--- Data section ---

(** * Vehicle-catalog pipeline: aggregation, normalization, integration

    A shallow embedding of the two scripts [onedot_solution.py] and
    [onedot_data_analyst_solution.py].  Both read a supplier catalog with
    one attribute per row, group the rows into one record per vehicle,
    rewrite five fields into a target vocabulary and project the result
    onto a fixed 18-field schema.

    Modelling conventions.
    - A cell of a pandas frame is a [pyval]: a string, an integer, the
      Python [None] (a JSON null) or the float [NaN] that pandas puts in a
      cell whose column exists in the frame but whose attribute this record
      does not have.
    - A text is a Rocq [string] holding the UTF-8 bytes of the Python [str].
      Equality, ordering by code point and substring containment of valid
      UTF-8 texts coincide with the same operations on their bytes;
      [len] and slicing count characters, so they go through [chars].
    - A row (a pandas [Series]) is a finite map from column label to cell.
      The order of the labels is not represented.
    - Python exceptions are explicit: every function that can raise returns
      a [result]. *)

From Stdlib Require Import ZArith.
From stdpp Require Import gmap strings list fin_maps sorting.

Local Open Scope string_scope.
Local Open Scope Z_scope.

(** ** Python values and exceptions *)

Inductive pyval : Type :=
  | NaN
  | PyNone
  | Str (s : string)
  | Int (n : Z).

Inductive exn : Type := KeyError | TypeError | AttributeError.

Inductive result (A : Type) : Type :=
  | Ok (a : A)
  | Raise (e : exn).
Arguments Ok {A} a.
Arguments Raise {A} e.

#[global] Instance pyval_eq_dec : EqDecision pyval.
Proof. solve_decision. Defined.

#[global] Instance exn_eq_dec : EqDecision exn.
Proof. solve_decision. Defined.

#[global] Instance result_ret : MRet result := fun A a => Ok a.

#[global] Instance result_bind : MBind result := fun A B f m =>
  match m with
  | Ok a => f a
  | Raise e => Raise e
  end.

(** What is left of a computation once the kind of exception is forgotten. *)
Definition outcome {A} (r : result A) : option A :=
  match r with
  | Ok a => Some a
  | Raise _ => None
  end.

(** [try: body except KeyError: handler] *)
Definition except_KeyError {A} (body handler : result A) : result A :=
  match body with
  | Raise KeyError => handler
  | r => r
  end.

(** [x == y] on cells.  NaN is unequal to everything, itself included. *)
Definition py_eq (x y : pyval) : bool :=
  match x, y with
  | PyNone, PyNone => true
  | Str a, Str b => String.eqb a b
  | Int a, Int b => Z.eqb a b
  | _, _ => false
  end.

(** [x != y] *)
Definition py_ne (x y : pyval) : bool := negb (py_eq x y).

(** Truth value of a cell, as [bool(x)] gives it: [None], the empty string
    and zero are false; NaN is a non-zero float, hence true. *)
Definition truthy (x : pyval) : bool :=
  match x with
  | NaN => true
  | PyNone => false
  | Str s => negb (String.eqb s EmptyString)
  | Int n => negb (Z.eqb n 0)
  end.

(** ** Texts *)

Module PyStr.

(** [needle in hay] for two texts. *)
Fixpoint contains (needle hay : string) : bool :=
  String.prefix needle hay ||
  match hay with
  | EmptyString => false
  | String _ hay' => contains needle hay'
  end.

(** The needle occurs somewhere in the text. *)
Definition occurs (needle hay : string) : Prop :=
  ∃ before after, hay = before +:+ needle +:+ after.

(** A UTF-8 continuation byte, [10xxxxxx]. *)
Definition is_cont (a : Ascii.ascii) : bool :=
  let n := Ascii.N_of_ascii a in ((128 <=? n) && (n <? 192))%N.

Definition starts_with_cont (s : string) : bool :=
  match s with
  | EmptyString => false
  | String a _ => is_cont a
  end.

(** The characters of a text: every byte together with the continuation
    bytes that follow it. *)
Fixpoint chars (s : string) : list string :=
  match s with
  | EmptyString => []
  | String a s' =>
      match chars s' with
      | c :: cs =>
          if starts_with_cont c then String a c :: cs
          else String a EmptyString :: c :: cs
      | [] => [String a EmptyString]
      end
  end.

---

### Work instruction:
Word for word, restate the lines from the one holding "(** The characters" to the last line of the records.

### Result:
(** The characters of a text: every byte together with the continuation
    bytes that follow it. *)
Fixpoint chars (s : string) : list string :=
  match s with
  | EmptyString => []
  | String a s' =>
      match chars s' with
      | c :: cs =>
          if starts_with_cont c then String a c :: cs
          else String a EmptyString :: c :: cs
      | [] => [String a EmptyString]
      end
  end.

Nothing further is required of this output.